Día de Muertos en Pomuch y sus muertos limpios

septiembre 12, 2018 4:35 pm Published by Leave your thoughts

Al cabo de tres o cuatros años, los restos de quienes se han ido son exhumados, colocados en una caja de madera y trasladados a un colorido camposanto donde se acumulan osarios. Una vez ahí han de aguardar la llegada del 2 de noviembre y la semana que antecede a esa fecha, porque entonces los vivos se dedican, por designio y cariño, a desplegar todas las formas aprendidas para honrarlos.

 

En los hogares se preparan altares con las cosas que han de traer de vuelta a los muertos. Se llenan de flores y frutas, de fotografías para no dejar que gane el olvido, y de imágenes de santos que sepan hacer lo mismo que las veladoras, iluminar caminos. No falta el pan que ha hecho famoso al pueblo desde finales del siglo XIX: el pan de anís, los pichones, el que se hace con elote o el de canela. Y como si de ello dependiera el equilibrio entre este y el otro mundo, se ofrenda también el platillo que resume lo que sucede después de la vida, el pibipollo. Se trata de un desmesurado tamal hecho con masa de maíz y frijol tierno.

A su relleno de carne (sea de pollo, res o cerdo) se le agrega una mezcla de achiote y especias llamada cool. Luego se envuelve en hojas de plátano y es sepultado para ser cocinado bajo la tierra. El guiso sirve de metáfora desde hace mucho: ilustra al mismo tiempo la travesía del alma por el inframundo y la idea de resurrección que el cristianismo sobrepuso a la cosmogonía maya. Ese día del pib, la primera ración recién salida de la tierra es para el difunto, nadie debe comerlo antes.

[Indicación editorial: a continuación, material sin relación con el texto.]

(** ** Sets of paths *)

Lemma set_insert_elem p l q : q ∈ set_insert p l ↔ q = p ∨ q ∈ l.
Proof.
  induction l as [|x l IH]; cbn; [by rewrite list_elem_of_singleton, elem_of_nil; tauto|].
  case_bool_decide as Hpx; [subst; rewrite elem_of_cons; tauto|].
  destruct (path_le p x); rewrite !elem_of_cons, ?IH; tauto.
Qed.
Lemma set_insert_sorted p l : path_set l → path_set (set_insert p l).
Proof.
  unfold path_set. induction l as [|x l IH]; cbn; intros Hs; [repeat constructor|].
  apply StronglySorted_cons in Hs as [Hx Hs]. case_bool_decide as Hpx; [by apply StronglySorted_cons|].
  destruct (path_le p x) eqn:Hle.
  - apply StronglySorted_cons. split; [|by apply StronglySorted_cons]. constructor; [done|].
    eapply Forall_impl; [exact Hx|]. intros y Hy. by apply (path_lt_trans _ x).
  - apply StronglySorted_cons. split; [|by apply IH]. apply Forall_forall. intros y [->|Hy]%set_insert_elem.
    + destruct (total path_before p x) as [Hp|]; [unfold path_before in Hp; congruence|by split].
    + by eapply Forall_forall in Hx.
Qed.
Lemma set_extend_spec ps l : path_set l → path_set (set_extend l ps) ∧ ∀ q, q ∈ set_extend l ps ↔ q ∈ l ∨ q ∈ ps.
Proof.
  unfold set_extend. revert l. induction ps as [|p ps IH]; intros l Hl; cbn [fold_left].
  { split; [done|]. intros q. rewrite elem_of_nil. tauto. }
  destruct (IH (set_insert p l)) as [Hs Hq]; [by apply set_insert_sorted|]. split; [done|]. intros q.
  rewrite Hq, set_insert_elem, elem_of_cons. tauto.
Qed.
Lemma set_remove_spec ps l : path_set l → path_set (set_remove l ps) ∧ ∀ q, q ∈ set_remove l ps ↔ q ∈ l ∧ q ∉ ps.
Proof.
  unfold set_remove. revert l. induction ps as [|p ps IH]; intros l Hl; cbn [fold_left].
  { split; [done|]. intros q. split; [|tauto]. intros Hq. split; [done|apply not_elem_of_nil]. }
  assert (∀ q, q ∈ List.filter (λ q, negb (bool_decide (q = p))) l ↔ q ∈ l ∧ q ≠ p) as Hf.
  { intros q. rewrite !list_elem_of_In, filter_In, negb_true_iff, bool_decide_eq_false. done. }
  destruct (IH (List.filter (λ q, negb (bool_decide (q = p))) l)) as [Hs Hq].
  - clear IH Hf. unfold path_set in *. induction Hl as [|x l Hl IHl Hx]; cbn; [constructor|].
    case_bool_decide; cbn; [done|]. constructor; [done|]. apply Forall_forall. intros y Hy.
    eapply Forall_forall in Hx; [exact Hx|]. rewrite list_elem_of_In in *. by apply filter_In in Hy as [? _].
  - split; [done|]. intros q. rewrite Hq, Hf, not_elem_of_cons. tauto.
Qed.
(** ** Leaving the base directory *)

(** A path whose components are names does not leave the directory it starts in. *)
Definition stays_below (p : path) : Prop := Forall (λ c, ∃ name, c = Normal name) p.
Lemma tree_file_below n p : tree_file n p → stays_below p.
Proof.
  revert n. induction p as [|[| | |x] p IH]; intros n; [constructor|by destruct n..|].
  destruct n; cbn; try done. intros (y & _ & Hy). constructor; [by eexists|by eapply IH].
Qed.
Lemma valid_joined p : validate_relative_pattern p = Ok tt → stays_below (joined (pattern_to_native_path p)).
Proof.
  unfold validate_relative_pattern. intros [_ Hv]%bail_bind_Ok. apply bail_if_Ok in Hv. apply Forall_forall.
  intros c Hc. unfold joined in Hc. rewrite list_elem_of_In in Hc. apply filter_In in Hc as [Hc Hcur].
  apply negb_true_iff, bool_decide_eq_false in Hcur.
  assert (match c with ParentDir | RootDir => true | _ => false end = false) as Hcv.
  { apply not_true_iff_false. intros Ht. apply not_true_iff_false in Hv. apply Hv. apply existsb_exists. by exists c. }
  destruct c; try done. by eexists.
Qed.
Lemma valid_selects fs inc p q : validate_relative_pattern p = Ok tt → rule_selects fs (mk_rule inc p) q → stays_below q.
Proof.
  intros Hv. unfold rule_selects. cbn [pattern]. destruct (has_glob_meta p).
  - intros [(es & _ & Hq) _]. by eapply tree_file_below.
  - intros [_ ->]. by apply valid_joined.
Qed.
Lemma no_brace_first s idx start escaped r : 123 ∉ s → first_brace_from s idx start 0 escaped = Ok r → r = None.
Proof.
  revert idx start escaped. induction s as [|c s IH]; intros idx start escaped; cbn; [by intros _ [= <-]|].
  intros [Hc Hs]%not_elem_of_cons. destruct escaped; [by apply IH|]. destruct (c =? 92); [by apply IH|].
  rewrite (proj2 (Z.eqb_neq c 123)) by congruence. destruct (c =? 125); [done|by apply IH].
Qed.
Lemma no_brace_expand s out : 123 ∉ s → expand_braces s = Some (Ok out) → out = [s].
Proof.
  intros Hs. unfold expand_braces. cbn [expand_braces_fuel]. intros (r & Hr & Hx)%then_Ok. injection Hr as Hr.
  rewrite (no_brace_first _ _ _ _ _ Hs Hr) in Hx. by injection Hx as <-.
Qed.
(** What was unescaped and checked, and the rules it expands to. *)
Lemma pattern_rules_Ok input rules : pattern_rules input = Some (Ok rules) →
  ∃ inc pat out, validate_relative_pattern pat = Ok tt ∧ expand_braces pat = Some (Ok out) ∧ rules = mk_rule inc <$> out ∧
    (123 ∉ input → 123 ∉ pat).
Proof.
  unfold pattern_rules. intros ([inc pat] & Hp & Hx)%then_Ok. apply (inj Some) in Hp. apply then_Ok in Hx as (out & Hout & [= <-]).
  apply bind_Ok in Hp as ([inc' pat'] & Hu & Hp). apply bail_bind_Ok in Hp as [_ Hp].
  apply bind_Ok in Hp as ([] & Hv & [= -> ->]). exists inc, pat, out. split_and!; [done..|]. intros Hin Hpat. apply Hin.
  destruct (strip_prefix (chars "\!") input) as [rest|] eqn:H1'.
  - apply strip_prefix_Some in H1' as ->. apply bind_Ok in Hu as (o & Ho & [= _ <-]).
    apply elem_of_cons in Hpat as [?|Hpat]; [done|]. apply elem_of_app. right. by eapply unescape_elem.
  - destruct (strip_prefix [33] input) as [rest|] eqn:H2'.
    + apply strip_prefix_Some in H2' as ->. apply bind_Ok in Hu as (o & Ho & [= _ <-]).
      apply elem_of_app. right. by eapply unescape_elem.
    + apply bind_Ok in Hu as (o & Ho & [= _ <-]). by eapply unescape_elem.
Qed.
(** A pattern with no brace selects only paths below the base directory. *)
Theorem patterns_without_braces_stay_below input rules fs rule q : 123 ∉ input →
  pattern_rules input = Some (Ok rules) → rule ∈ rules → rule_selects fs rule q → stays_below q.
Proof.
  intros Hin (inc & pat & out & Hv & Hx & -> & Hpat)%pattern_rules_Ok Hr Hq.
  apply no_brace_expand in Hx as ->; [|by apply Hpat]. apply list_elem_of_singleton in Hr as ->. by eapply valid_selects.
Qed.
Lemma patterns_without_braces_stay_below_witness :
  rule_selects toy_fs (mk_rule true (chars "**/*.dll")) [Normal (chars "lib"); Normal (chars "a.dll")] ∧
  stays_below [Normal (chars "lib"); Normal (chars "a.dll")].
Proof.
  assert (rule_selects toy_fs (mk_rule true (chars "**/*.dll")) [Normal (chars "lib"); Normal (chars "a.dll")]) as Hr.
  { split; [|by apply glob_match_true; vm_compute]. eexists. split; [reflexivity|].
    eexists. split; [by left|]. eexists. split; [by left|exact I]. }
  split; [exact Hr|]. apply (patterns_without_braces_stay_below (chars "**/*.dll") [mk_rule true (chars "**/*.dll")] toy_fs
    (mk_rule true (chars "**/*.dll"))); [by apply (bool_decide_unpack _); vm_compute|by vm_compute|by left|exact Hr].
Defined.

Para la gente de Pomuch la muerte es una nueva vida de la que es necesario estar pendiente. Por eso las evocaciones no bastan y hay que acudir a los difuntos cada año, hacerles sentir que no están solos y que todavía se les reconoce y respeta.

Se saca la caja que guarda sus huesos, se levanta meticulosamente la manta que los sostiene y con cuidado se depositan en una tela; se limpia el interior de la caja y se cambia por una nueva la manta bordada con hilos de colores que los sostiene y que lleva el nombre del difunto, y se desempolvan uno por uno con brochas y trapos. Luego se guardan de vuelta, sin prisa, como si fueran mariposas o seres que todavía no saben volar. Primero se ponen los huesos largos, de brazos y piernas; después los huesos curvos, las costillas y clavículas; sigue la cadera, las vértebras, los dedos, pies y manos; finalmente, la quijada y el cráneo.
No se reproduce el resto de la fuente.